__Dataset records__:
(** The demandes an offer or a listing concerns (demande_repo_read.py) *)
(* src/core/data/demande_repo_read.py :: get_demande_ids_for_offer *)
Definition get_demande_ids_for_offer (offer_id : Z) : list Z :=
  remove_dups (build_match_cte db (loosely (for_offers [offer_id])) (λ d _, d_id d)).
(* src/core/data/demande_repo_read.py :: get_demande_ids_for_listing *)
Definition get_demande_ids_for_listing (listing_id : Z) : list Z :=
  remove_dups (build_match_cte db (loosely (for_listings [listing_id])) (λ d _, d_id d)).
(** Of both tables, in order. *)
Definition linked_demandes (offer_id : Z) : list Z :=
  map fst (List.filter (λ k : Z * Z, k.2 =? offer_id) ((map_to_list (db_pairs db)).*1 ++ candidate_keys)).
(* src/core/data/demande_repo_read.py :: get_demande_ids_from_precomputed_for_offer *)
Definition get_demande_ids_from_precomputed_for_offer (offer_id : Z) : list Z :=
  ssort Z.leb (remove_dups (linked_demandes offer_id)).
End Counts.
--
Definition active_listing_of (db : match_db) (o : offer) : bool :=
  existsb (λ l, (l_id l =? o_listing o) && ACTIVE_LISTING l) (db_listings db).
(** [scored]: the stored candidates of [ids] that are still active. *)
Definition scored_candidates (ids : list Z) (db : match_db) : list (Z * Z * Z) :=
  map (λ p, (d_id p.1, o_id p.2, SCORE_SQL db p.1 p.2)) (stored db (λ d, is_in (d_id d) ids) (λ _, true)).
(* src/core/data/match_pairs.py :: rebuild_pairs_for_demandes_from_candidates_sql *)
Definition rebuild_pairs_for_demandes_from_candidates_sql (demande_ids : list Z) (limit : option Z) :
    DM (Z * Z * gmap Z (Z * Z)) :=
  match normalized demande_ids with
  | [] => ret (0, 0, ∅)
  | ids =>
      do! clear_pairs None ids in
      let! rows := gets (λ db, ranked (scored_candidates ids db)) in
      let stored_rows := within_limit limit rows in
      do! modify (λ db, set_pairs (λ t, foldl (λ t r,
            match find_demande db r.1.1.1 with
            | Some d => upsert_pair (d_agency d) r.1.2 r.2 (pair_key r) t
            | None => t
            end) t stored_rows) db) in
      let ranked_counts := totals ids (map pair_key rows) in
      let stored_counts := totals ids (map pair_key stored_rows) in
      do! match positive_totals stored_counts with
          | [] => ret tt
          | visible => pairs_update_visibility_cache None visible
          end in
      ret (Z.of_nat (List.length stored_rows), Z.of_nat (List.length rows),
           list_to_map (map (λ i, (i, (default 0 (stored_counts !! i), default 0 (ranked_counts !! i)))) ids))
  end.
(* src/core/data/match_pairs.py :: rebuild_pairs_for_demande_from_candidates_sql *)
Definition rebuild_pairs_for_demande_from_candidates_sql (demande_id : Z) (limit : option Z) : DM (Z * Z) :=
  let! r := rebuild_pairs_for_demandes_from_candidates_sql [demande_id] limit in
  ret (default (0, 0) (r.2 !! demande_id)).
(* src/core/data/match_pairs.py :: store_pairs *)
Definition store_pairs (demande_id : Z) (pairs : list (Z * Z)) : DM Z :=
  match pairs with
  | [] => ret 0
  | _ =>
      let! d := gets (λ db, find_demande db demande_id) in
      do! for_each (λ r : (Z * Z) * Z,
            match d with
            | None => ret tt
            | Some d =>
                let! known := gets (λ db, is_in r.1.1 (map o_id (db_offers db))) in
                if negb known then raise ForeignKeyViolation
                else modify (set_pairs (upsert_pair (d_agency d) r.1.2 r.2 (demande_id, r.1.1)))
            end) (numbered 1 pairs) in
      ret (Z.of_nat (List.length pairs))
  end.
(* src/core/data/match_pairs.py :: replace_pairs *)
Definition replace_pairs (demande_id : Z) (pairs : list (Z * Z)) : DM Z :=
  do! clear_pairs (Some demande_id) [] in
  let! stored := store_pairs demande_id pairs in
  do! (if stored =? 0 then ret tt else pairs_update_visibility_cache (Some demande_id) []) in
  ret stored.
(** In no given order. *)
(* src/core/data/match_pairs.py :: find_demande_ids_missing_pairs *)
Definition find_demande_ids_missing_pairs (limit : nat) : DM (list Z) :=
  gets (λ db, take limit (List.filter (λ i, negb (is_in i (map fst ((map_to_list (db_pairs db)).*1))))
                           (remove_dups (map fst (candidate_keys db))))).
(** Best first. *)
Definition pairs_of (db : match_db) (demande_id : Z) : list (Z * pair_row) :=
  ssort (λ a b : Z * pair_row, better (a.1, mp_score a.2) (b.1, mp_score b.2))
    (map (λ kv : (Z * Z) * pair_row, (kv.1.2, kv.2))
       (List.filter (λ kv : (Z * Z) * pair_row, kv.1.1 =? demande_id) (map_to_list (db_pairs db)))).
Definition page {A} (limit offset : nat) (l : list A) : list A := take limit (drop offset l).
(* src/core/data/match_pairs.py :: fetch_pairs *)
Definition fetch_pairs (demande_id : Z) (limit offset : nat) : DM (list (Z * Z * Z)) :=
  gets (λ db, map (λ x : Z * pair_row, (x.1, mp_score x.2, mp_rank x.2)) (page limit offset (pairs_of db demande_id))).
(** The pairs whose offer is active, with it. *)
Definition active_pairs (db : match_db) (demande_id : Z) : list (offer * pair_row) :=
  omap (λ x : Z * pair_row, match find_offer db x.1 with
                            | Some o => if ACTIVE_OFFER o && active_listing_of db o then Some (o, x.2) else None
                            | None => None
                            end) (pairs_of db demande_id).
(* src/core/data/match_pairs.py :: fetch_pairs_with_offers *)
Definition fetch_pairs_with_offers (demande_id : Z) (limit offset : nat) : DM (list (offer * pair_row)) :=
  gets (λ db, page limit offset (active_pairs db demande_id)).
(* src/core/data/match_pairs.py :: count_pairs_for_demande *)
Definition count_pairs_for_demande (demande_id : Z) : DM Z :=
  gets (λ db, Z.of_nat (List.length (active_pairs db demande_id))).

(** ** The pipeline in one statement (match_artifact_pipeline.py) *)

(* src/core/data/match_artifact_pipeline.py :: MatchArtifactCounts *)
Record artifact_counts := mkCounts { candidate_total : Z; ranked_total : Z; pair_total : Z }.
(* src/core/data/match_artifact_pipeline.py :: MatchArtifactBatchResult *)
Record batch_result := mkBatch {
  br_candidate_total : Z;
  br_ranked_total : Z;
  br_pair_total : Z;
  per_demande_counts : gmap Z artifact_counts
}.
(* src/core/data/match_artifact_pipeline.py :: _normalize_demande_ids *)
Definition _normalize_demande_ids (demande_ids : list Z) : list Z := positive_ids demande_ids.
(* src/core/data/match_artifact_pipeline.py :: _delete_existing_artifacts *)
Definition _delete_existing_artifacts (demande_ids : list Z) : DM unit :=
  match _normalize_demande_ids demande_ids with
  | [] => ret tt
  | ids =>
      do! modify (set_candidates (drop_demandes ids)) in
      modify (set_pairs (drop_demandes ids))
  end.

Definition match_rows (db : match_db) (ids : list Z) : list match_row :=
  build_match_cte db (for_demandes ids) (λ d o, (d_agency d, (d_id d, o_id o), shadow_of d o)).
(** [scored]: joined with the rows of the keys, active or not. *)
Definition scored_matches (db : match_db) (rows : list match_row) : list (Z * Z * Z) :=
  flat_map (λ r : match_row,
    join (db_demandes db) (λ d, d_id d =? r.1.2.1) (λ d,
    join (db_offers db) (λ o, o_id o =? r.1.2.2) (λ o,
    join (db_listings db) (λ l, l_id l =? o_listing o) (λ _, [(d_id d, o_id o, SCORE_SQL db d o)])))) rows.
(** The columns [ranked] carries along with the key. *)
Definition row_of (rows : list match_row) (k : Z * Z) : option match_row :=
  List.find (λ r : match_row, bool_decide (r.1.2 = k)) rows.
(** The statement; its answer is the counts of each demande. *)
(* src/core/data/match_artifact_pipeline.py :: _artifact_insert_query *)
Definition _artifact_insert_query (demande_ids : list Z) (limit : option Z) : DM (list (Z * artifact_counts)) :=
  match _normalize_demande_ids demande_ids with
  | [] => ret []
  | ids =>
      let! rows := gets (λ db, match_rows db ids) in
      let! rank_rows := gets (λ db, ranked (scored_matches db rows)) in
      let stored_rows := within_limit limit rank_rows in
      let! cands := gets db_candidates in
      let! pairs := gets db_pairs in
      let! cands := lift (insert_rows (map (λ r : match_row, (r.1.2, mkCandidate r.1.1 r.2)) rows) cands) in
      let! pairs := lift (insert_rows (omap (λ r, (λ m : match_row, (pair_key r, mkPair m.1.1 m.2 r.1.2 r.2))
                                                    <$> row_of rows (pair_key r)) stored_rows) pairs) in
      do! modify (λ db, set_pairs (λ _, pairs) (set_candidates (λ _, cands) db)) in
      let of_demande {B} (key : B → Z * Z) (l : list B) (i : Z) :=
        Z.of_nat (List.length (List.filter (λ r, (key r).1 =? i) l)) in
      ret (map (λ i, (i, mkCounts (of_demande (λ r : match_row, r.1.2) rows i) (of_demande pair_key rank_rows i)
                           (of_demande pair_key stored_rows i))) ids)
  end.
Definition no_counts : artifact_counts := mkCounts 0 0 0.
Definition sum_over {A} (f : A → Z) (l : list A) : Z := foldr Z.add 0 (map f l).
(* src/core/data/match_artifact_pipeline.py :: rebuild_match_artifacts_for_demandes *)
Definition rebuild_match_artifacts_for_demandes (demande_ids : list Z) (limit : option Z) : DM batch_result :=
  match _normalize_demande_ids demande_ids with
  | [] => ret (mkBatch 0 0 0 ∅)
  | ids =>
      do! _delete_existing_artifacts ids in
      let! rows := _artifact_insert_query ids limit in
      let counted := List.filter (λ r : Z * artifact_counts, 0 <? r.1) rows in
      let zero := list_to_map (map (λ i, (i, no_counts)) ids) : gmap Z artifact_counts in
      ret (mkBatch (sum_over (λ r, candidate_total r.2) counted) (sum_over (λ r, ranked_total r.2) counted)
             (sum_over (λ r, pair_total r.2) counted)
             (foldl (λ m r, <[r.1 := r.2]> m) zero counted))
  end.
--
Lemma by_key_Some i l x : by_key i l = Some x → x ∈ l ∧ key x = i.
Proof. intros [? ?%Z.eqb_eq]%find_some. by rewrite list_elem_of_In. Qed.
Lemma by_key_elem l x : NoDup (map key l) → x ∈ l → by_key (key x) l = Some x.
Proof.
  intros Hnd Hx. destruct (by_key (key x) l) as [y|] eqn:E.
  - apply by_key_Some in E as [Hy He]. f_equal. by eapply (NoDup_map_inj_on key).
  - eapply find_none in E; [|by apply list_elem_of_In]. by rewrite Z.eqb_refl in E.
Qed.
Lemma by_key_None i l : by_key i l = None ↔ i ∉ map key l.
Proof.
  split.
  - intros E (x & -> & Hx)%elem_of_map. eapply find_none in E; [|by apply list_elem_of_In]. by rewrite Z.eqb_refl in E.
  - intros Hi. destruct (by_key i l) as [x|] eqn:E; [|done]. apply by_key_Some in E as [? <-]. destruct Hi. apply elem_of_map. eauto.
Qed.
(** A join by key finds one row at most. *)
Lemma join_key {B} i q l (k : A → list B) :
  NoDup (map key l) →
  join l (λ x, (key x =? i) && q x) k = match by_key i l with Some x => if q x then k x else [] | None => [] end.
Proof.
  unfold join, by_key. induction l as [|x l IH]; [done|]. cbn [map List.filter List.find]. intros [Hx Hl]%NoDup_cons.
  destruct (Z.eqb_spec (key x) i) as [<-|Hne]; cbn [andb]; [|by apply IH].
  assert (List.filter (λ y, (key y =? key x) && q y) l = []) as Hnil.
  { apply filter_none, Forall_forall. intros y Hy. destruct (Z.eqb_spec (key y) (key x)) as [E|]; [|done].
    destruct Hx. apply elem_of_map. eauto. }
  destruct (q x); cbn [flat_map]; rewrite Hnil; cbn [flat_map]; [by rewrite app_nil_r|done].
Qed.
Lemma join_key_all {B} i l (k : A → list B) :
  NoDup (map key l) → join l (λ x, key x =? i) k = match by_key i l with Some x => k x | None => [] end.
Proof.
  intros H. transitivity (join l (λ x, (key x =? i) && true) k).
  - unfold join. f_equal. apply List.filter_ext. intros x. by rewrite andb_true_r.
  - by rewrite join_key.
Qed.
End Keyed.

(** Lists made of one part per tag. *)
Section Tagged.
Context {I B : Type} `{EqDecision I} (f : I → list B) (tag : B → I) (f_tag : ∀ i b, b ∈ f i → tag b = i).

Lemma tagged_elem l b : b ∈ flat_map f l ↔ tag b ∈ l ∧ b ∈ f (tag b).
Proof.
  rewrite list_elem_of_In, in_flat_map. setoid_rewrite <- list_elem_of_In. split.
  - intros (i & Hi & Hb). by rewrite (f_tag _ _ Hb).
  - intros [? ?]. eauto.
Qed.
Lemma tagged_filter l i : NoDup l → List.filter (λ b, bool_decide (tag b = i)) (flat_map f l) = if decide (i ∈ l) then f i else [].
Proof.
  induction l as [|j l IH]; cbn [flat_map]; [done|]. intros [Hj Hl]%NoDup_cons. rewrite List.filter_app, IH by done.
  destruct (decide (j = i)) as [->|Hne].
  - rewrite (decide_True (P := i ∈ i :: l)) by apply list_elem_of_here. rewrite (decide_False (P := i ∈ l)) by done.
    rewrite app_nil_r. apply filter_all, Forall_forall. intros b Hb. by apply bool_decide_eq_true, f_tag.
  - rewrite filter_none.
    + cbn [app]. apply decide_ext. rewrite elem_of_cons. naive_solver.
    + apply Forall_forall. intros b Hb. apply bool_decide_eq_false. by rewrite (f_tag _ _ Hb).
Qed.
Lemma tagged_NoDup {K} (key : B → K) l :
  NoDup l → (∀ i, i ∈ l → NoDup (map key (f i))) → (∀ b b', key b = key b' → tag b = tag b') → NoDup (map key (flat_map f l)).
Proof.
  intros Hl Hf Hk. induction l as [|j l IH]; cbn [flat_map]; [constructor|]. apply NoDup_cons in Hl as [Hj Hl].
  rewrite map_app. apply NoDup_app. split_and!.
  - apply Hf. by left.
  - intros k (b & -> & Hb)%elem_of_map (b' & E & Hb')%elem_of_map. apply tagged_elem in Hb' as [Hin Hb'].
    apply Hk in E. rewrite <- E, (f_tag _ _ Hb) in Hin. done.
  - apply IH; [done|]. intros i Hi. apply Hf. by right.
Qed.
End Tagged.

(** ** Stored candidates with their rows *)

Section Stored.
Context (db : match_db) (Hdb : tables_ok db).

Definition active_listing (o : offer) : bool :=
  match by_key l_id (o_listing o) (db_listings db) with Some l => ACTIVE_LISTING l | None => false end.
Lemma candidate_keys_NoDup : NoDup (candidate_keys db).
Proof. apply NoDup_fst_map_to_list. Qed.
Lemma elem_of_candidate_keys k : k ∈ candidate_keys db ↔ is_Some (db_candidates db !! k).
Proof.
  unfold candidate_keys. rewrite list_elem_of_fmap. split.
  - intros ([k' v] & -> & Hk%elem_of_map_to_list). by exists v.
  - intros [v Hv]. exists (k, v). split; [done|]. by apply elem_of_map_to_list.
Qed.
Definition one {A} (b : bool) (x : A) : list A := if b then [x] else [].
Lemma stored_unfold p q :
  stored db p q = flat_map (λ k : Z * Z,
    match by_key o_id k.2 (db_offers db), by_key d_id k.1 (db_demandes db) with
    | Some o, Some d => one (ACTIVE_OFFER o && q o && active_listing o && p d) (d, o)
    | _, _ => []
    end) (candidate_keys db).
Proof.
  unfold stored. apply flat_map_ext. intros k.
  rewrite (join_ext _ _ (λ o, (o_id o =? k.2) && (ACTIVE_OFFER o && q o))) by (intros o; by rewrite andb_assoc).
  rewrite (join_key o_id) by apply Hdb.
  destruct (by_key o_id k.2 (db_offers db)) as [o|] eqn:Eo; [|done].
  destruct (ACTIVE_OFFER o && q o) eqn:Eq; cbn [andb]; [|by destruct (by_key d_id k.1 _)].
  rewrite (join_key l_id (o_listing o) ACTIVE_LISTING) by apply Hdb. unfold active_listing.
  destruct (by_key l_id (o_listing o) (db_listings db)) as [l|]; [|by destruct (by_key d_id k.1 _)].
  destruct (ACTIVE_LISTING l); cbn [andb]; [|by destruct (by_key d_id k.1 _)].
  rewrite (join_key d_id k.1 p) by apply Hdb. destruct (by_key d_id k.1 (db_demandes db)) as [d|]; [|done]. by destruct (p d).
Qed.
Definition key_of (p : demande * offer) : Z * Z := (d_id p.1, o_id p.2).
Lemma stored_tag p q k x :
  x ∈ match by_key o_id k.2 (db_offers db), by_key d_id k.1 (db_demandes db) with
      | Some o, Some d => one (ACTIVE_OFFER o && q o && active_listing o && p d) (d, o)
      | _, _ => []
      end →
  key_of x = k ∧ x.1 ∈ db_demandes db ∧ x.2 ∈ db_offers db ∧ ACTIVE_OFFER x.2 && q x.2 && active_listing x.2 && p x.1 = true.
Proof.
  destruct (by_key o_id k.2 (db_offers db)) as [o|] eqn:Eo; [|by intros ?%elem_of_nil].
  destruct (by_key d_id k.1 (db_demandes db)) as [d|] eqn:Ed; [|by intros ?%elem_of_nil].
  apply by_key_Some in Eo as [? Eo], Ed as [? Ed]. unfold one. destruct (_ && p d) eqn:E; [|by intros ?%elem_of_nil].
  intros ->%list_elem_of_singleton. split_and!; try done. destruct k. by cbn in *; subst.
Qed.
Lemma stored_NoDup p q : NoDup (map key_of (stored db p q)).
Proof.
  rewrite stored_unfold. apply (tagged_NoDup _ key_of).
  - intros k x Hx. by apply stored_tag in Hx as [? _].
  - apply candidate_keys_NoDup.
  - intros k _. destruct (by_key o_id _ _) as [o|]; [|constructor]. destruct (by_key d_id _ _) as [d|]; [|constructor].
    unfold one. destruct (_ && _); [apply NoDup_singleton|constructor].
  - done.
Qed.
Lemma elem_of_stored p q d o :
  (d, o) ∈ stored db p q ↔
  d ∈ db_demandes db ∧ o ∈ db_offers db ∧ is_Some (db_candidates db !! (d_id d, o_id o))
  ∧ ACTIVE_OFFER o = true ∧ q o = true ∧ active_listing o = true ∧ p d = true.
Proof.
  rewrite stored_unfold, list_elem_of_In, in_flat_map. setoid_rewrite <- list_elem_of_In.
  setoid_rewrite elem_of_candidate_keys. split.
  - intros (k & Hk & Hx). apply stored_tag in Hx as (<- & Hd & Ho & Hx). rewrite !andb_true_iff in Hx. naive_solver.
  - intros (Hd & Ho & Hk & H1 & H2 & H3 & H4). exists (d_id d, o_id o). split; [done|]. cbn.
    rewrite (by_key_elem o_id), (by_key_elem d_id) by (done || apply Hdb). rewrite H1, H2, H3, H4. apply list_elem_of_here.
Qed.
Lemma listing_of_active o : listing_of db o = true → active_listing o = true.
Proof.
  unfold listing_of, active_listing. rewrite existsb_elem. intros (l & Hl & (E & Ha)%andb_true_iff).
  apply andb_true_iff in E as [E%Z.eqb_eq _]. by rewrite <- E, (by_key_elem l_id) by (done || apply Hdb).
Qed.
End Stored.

__What to produce__: Look above for the line with "rewrite (by_key_elem o_id), (by_key_elem" and the line with "End Stored.". Write out those two lines and all the lines between them, exactly, and no others.

__Problem solution__:
    rewrite (by_key_elem o_id), (by_key_elem d_id) by (done || apply Hdb). rewrite H1, H2, H3, H4. apply list_elem_of_here.
Qed.
Lemma listing_of_active o : listing_of db o = true → active_listing o = true.
Proof.
  unfold listing_of, active_listing. rewrite existsb_elem. intros (l & Hl & (E & Ha)%andb_true_iff).
  apply andb_true_iff in E as [E%Z.eqb_eq _]. by rewrite <- E, (by_key_elem l_id) by (done || apply Hdb).
Qed.
End Stored.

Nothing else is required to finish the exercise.